The rebels were very influenced by the effects of uprisings 
    in America, France and Australia.
    They seized the opportunity to try to create a society not based on religion 
    but based on 
    democratic principles and freedom of expression. This policy was to prove 
    popular with Irish 
    people of different creeds who all wanted the same thing, freedom from English 
    rule.
This philosophy was to provide a means whereby counter-revolutionaries 
    could try to 
    disrupt the organisation by inciting sectarian hatreds and fears within the 
    movement. 
Protestant ascendancy
The social and political systems in Ireland in the 1790s 
    was such that the vast majority of 
    the population of over 5 million people were excluded. Only the ruling Protestant 
    class, 
    comprising of about 10% of the population, were entitled to vote or to sit 
    in parliament. The 
    vast majority of the land in Ireland was owned by Church of Ireland emigrants 
    from 
    England. Ireland was independent in theory but in practice it was ruled by 
    the English 
    parliament who severely restricted the growth of the Irish economy. The presbyterian 
    class 
    were also excluded and many emigrated to America to seek out a more favourable 
    situation.
The effects of worldwide revolution
It is not surprising, therefore, that when the American colonists 
    revolted against British 
    government in the 1770s, they found a sympathetic ear amongst their kin in 
    Ireland. In 
    1778 France, Britain's traditional enemy, entered the war on the American 
    side, thus 
    threatening Ireland with invasion. The British government was caught without 
    an army to 
    defend Ireland, since its regular troops had been sent to America, nor the 
    revenue to raise 
    an alternative, due to the economic dislocation caused by the war. An Irish 
    Protestant army, 
    the Volunteers, was raised to fill the breach, financed locally. Unfortunately 
    for government 
    it became the focus for various grievances, both political and economic. A 
    convention of 
    Ulster Volunteers (predominantly Presbyterian) at Dungannon in 1782 demanded 
    
    parliamentary reform (a broadening of the franchise and the abolition of 'rotten' 
    boroughs) 
    and Catholic emancipation (the abolition of remaining anti-Catholic laws). 
    However a 
    national Volunteer convention the following year split on the Catholic question 
    and 
    Volunteering declined thereafter.
The United Irishmen and the Catholic Convention
The outbreak of the French Revolution in 1789 with its ideals 
    of liberty, equality and 
    fraternity provided fresh impetus to the reform movement in Ireland.
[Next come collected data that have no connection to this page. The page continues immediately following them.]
(** * Fuzzy similarity and MMR re-ranking of [src/recommender.py], with the
      fuzzifier and the evaluator it is used with

    Shallow embedding of [FuzzySimilarity] and [FuzzyRecommender] over
    rationals, and of [GenreFuzzifier.binary_to_fuzzy] and the metrics of
    [RecommendationEvaluator].
    Python floats are modelled by [Q]; the transcendental operations
    ([np.sqrt], [np.log2]) and the draws of [np.random] are kept abstract
    (Section variables): a theorem holds for every choice of them, or
    states what it assumes of them.  Python exceptions ([KeyError], [ZeroDivisionError],
    [IndexError]) are the [None] of an [option] result. *)

From Stdlib Require Import String List ZArith QArith Qminmax Lia Lqa Sorted Permutation.
Import ListNotations.
Open Scope Q_scope.

(** ** Python helpers *)

(** [min(a, b)] and [max(a, b)]: Python returns the first argument unless
    the second is strictly smaller (resp. greater). *)
Definition qlt (a b : Q) : bool := negb (Qle_bool b a).
Definition py_min (a b : Q) : Q := if qlt b a then b else a.
Definition py_max (a b : Q) : Q := if qlt a b then b else a.

(** A Python dict as an association list in insertion order; [get] is
    [d.get(k, 0.0)] and [lookup] is [d[k]] ([None] = [KeyError]). *)
Definition dict := list (string * Q).

Fixpoint lookup (k : string) (d : dict) : option Q :=
  match d with
  | [] => None
  | (k', v) :: t => if String.eqb k k' then Some v else lookup k t
  end.

Definition get (d : dict) (k : string) : Q :=
  match lookup k d with Some v => v | None => 0 end.

(** Slicing [l[:n]] for an integer [n] (negative [n] counts from the end). *)
Definition py_take {A} (n : Z) (l : list A) : list A :=
  if (0 <=? n)%Z then firstn (Z.to_nat n) l
  else firstn (Z.to_nat (Z.of_nat (length l) + n)) l.

(** [l.pop(i)] for a non-negative index: the element and the rest. *)
Fixpoint pop_at {A} (i : nat) (l : list A) : option (A * list A) :=
  match l, i with
  | [], _ => None
  | x :: t, O => Some (x, t)
  | x :: t, S j =>
      match pop_at j t with
      | Some (y, t') => Some (y, x :: t')
      | None => None
      end
  end.

(** [sorted(l, key=key, reverse=True)] and [l.sort(key=key, reverse=True)]:
    a stable sort by descending key.  Any stable sort yields the same list;
    it is written here as an insertion sort.  An element is inserted in front
    of the first element whose key is not larger, so earlier elements stay in
    front of later ones with an equal key. *)
Section Sort.
Context {A : Type} (key : A -> Q).

Fixpoint insert_desc (x : A) (l : list A) : list A :=
  match l with
  | [] => [x]
  | y :: t => if Qle_bool (key y) (key x) then x :: y :: t else y :: insert_desc x t
  end.

Definition sort_desc (l : list A) : list A := fold_right insert_desc [] l.
End Sort.

(** ** Configuration ([src/config.py]) *)

Definition GENRES : list string :=
  ["unknown"; "Action"; "Adventure"; "Animation";
   "Children's"; "Comedy"; "Crime"; "Documentary";
   "Drama"; "Fantasy"; "Film-Noir"; "Horror";
   "Musical"; "Mystery"; "Romance"; "Sci-Fi";
   "Thriller"; "War"; "Western"]%string.

Definition is_unknown (g : string) : bool := String.eqb g "unknown".

(** ** FuzzySimilarity *)

Section Similarity.
Variable sqrt : Q -> Q.

(** [fuzzy_jaccard]: one pass over [GENRES] accumulating
    [(intersection, union)], skipping ['unknown']. *)
Definition fuzzy_jaccard (user_profile movie_profile : dict) : Q :=
  let '(intersection, union) :=
    fold_left (fun acc genre =>
      if is_unknown genre then acc else
      let user_val := get user_profile genre in
      let movie_val := get movie_profile genre in
      (fst acc + py_min user_val movie_val, snd acc + py_max user_val movie_val))
      GENRES (0, 0) in
  if qlt 0 union then intersection / union else 0.

(** [fuzzy_cosine]: accumulates [(dot_product, user_norm, movie_norm)];
    [x ** 2] is written [x * x]. *)
Definition fuzzy_cosine (user_profile movie_profile : dict) : Q :=
  let '(dot_product, user_norm, movie_norm) :=
    fold_left (fun acc genre =>
      if is_unknown genre then acc else
      let '(d, un, mn) := acc in
      let user_val := get user_profile genre in
      let movie_val := get movie_profile genre in
      (d + user_val * movie_val, un + user_val * user_val, mn + movie_val * movie_val))
      GENRES (0, 0, 0) in
  let user_norm := sqrt user_norm in
  let movie_norm := sqrt movie_norm in
  if qlt 0 user_norm && qlt 0 movie_norm
  then dot_product / (user_norm * movie_norm) else 0.

(** [fuzzy_dice]: accumulates [(intersection, sum_profiles)]. *)
Definition fuzzy_dice (user_profile movie_profile : dict) : Q :=
  let '(intersection, sum_profiles) :=
    fold_left (fun acc genre =>
      if is_unknown genre then acc else
      let user_val := get user_profile genre in
      let movie_val := get movie_profile genre in
      (fst acc + py_min user_val movie_val, snd acc + (user_val + movie_val)))
      GENRES (0, 0) in
  if qlt 0 sum_profiles then (2 * intersection) / sum_profiles else 0.

Definition default_weights : dict :=
  [("jaccard", 2#5); ("cosine", 2#5); ("dice", 1#5)]%string.

(** [hybrid_similarity(user, movie, weights)]; [None] for [weights=None];
    a missing key raises [KeyError]. *)
Definition hybrid_similarity (weights : option dict) (user_profile movie_profile : dict)
  : option Q :=
  let weights := match weights with None => default_weights | Some w => w end in
  let jaccard := fuzzy_jaccard user_profile movie_profile in
  let cosine := fuzzy_cosine user_profile movie_profile in
  let dice := fuzzy_dice user_profile movie_profile in
  match lookup "jaccard" weights, lookup "cosine" weights, lookup "dice" weights with
  | Some wj, Some wc, Some wd => Some (wj * jaccard + wc * cosine + wd * dice)
  | _, _, _ => None
  end%string.

(** The value of [hybrid_similarity] with the default weights, as it is
    called from [generate_recommendations]. *)
Definition default_hybrid (user_profile movie_profile : dict) : Q :=
  (2#5) * fuzzy_jaccard user_profile movie_profile
  + (2#5) * fuzzy_cosine user_profile movie_profile
  + (1#5) * fuzzy_dice user_profile movie_profile.

End Similarity.

(** ** FuzzyRecommender *)

(** A row of [fuzzy_movies_df]: its [movie_id], its [title] and the other
    columns (the fuzzy genre strengths) by label. *)
Record movie_row := MovieRow {
  movie_id : Z;
  title : string;
  columns : dict
}.

(** [user_profile]: the dict with keys ['user_id'] and ['profile']. *)
Record user_profile := UserProfile {
  user_id : Z;
  profile : dict
}.

(** A recommendation dict: ['movie_id'], ['title'], ['similarity_score'],
    ['genres'] (a list of [(genre, strength)] pairs). *)
Record candidate := Candidate {
  cand_movie_id : Z;
  cand_title : string;
  similarity_score : Q;
  genres : list (string * Q)
}.

(** [fuzzy_movies_df[~fuzzy_movies_df['movie_id'].isin(user_rated_movies)]] *)
Definition unrated_movies (fuzzy_movies_df : list movie_row) (user_rated_movies : list Z)
  : list movie_row :=
  filter (fun m => negb (existsb (Z.eqb (movie_id m)) user_rated_movies)) fuzzy_movies_df.

(** The available pool size: the number of catalog rows left after the
    exclusion filter. *)
Definition available_pool_size (fuzzy_movies_df : list movie_row) (user_rated_movies : list Z)
  : nat := length (unrated_movies fuzzy_movies_df user_rated_movies).

(** [movie_profile[genre] = movie[genre]] for every genre of [GENRES] other
    than ['unknown'] that is a column of the row, in [GENRES] order. *)
Definition movie_profile_of (movie : movie_row) : dict :=
  flat_map (fun genre =>
    if is_unknown genre then [] else
    match lookup genre (columns movie) with
    | Some v => [(genre, v)]
    | None => []
    end) GENRES.

(** [_get_top_movie_genres(movie_profile, n=3)] *)
Definition get_top_movie_genres (movie_profile : dict) : list (string * Q) :=
  filter (fun gs => qlt (1#10) (snd gs)) (firstn 3 (sort_desc snd movie_profile)).

Section Recommender.
Variable sqrt : Q -> Q.

(** The dict appended to [recommendations] for one unrated movie. *)
Definition make_candidate (up : user_profile) (movie : movie_row) : candidate :=
  let movie_profile := movie_profile_of movie in
  Candidate (movie_id movie) (title movie)
    (default_hybrid sqrt (profile up) movie_profile)
    (get_top_movie_genres movie_profile).

(** [recommendations] before the sort: one entry per unrated movie, in
    catalog iteration order. *)
Definition scored_candidates (up : user_profile) (fuzzy_movies_df : list movie_row)
  (user_rated_movies : list Z) : list candidate :=
  map (make_candidate up) (unrated_movies fuzzy_movies_df user_rated_movies).

(** [generate_recommendations(user_profile, fuzzy_movies_df, user_rated_movies, top_n)] *)
Definition generate_recommendations (up : user_profile) (fuzzy_movies_df : list movie_row)
  (user_rated_movies : list Z) (top_n : Z) : list candidate :=
  py_take top_n
    (sort_desc similarity_score (scored_candidates up fuzzy_movies_df user_rated_movies)).

(** *** The MMR loop of [generate_diverse_recommendations] *)

(** [set([g for g, s in c['genres']])]: the distinct labels. *)
Definition genre_set (c : candidate) : list string :=
  nodup string_dec (map fst (genres c)).

(** [overlap / max(len(selected_genres), len(candidate_genres))]; the
    division raises [ZeroDivisionError] when both sets are empty. *)
Definition genre_similarity (selected cand : candidate) : option Q :=
  let selected_genres := genre_set selected in
  let candidate_genres := genre_set cand in
  let overlap := length (filter (fun g => if in_dec string_dec g candidate_genres
                                          then true else false) selected_genres) in
  let m := Nat.max (length selected_genres) (length candidate_genres) in
  match m with
  | O => None
  | _ => Some (inject_Z (Z.of_nat overlap) / inject_Z (Z.of_nat m))
  end.

(** [max_similarity], starting from [0], over the selected items. *)
Definition max_similarity (diverse : list candidate) (cand : candidate) : option Q :=
  fold_left (fun acc selected =>
    match acc, genre_similarity selected cand with
    | Some ms, Some s => Some (py_max ms s)
    | _, _ => None
    end) diverse (Some 0).

(** [mmr_score = relevance - diversity_factor * max_similarity] *)
Definition mmr_score (diversity_factor : Q) (diverse : list candidate) (cand : candidate)
  : option Q :=
  match max_similarity diverse cand with
  | Some ms => Some (similarity_score cand - diversity_factor * ms)
  | None => None
  end.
In the 
    autumn of 1791 
    Societies of United Irishmen were founded in Belfast and Dublin with the twin 
    aims of 
    parliamentary reform and Catholic emancipation. The leading ideologue was 
    Theobald Wolfe 
    Tone, a Church of Ireland lawyer from Dublin, who, having witnessed the disarray 
    of the 
    Volunteers on the Catholic question years earlier, was determined to forge 
    a united reform 
    movement of the various denominations. In addition he increasingly focused 
    critical 
    attention on the cornerstone of the existing Irish political system, 'the 
    connection with 
    England', although his evolution into fully fledged separatist and republican 
    was to take a 
    while longer. He found willing allies amongst the middle class leaders of 
    the Catholic 
    Committee who had recently displaced their more conservative land-owning predecessors. 
    
    Determined to push more aggressively for concessions from government the new 
    Catholic 
    Committee appointed Tone as their secretary and over the course of 1792 mobilised 
    for a 
    'Catholic Convention' held in the Tailors' Hall, Dublin in December. The Convention 
    
    presented its demands directly to the London government, over the head of 
    the implacably 
    hostile Dublin administration. The London government, anxious to maintain 
    the loyalty of 
    the Catholic majority in the face of the impending war with revolutionary 
    France, conceded 
    almost all of the demands, except the right of Catholics to sit in parliament.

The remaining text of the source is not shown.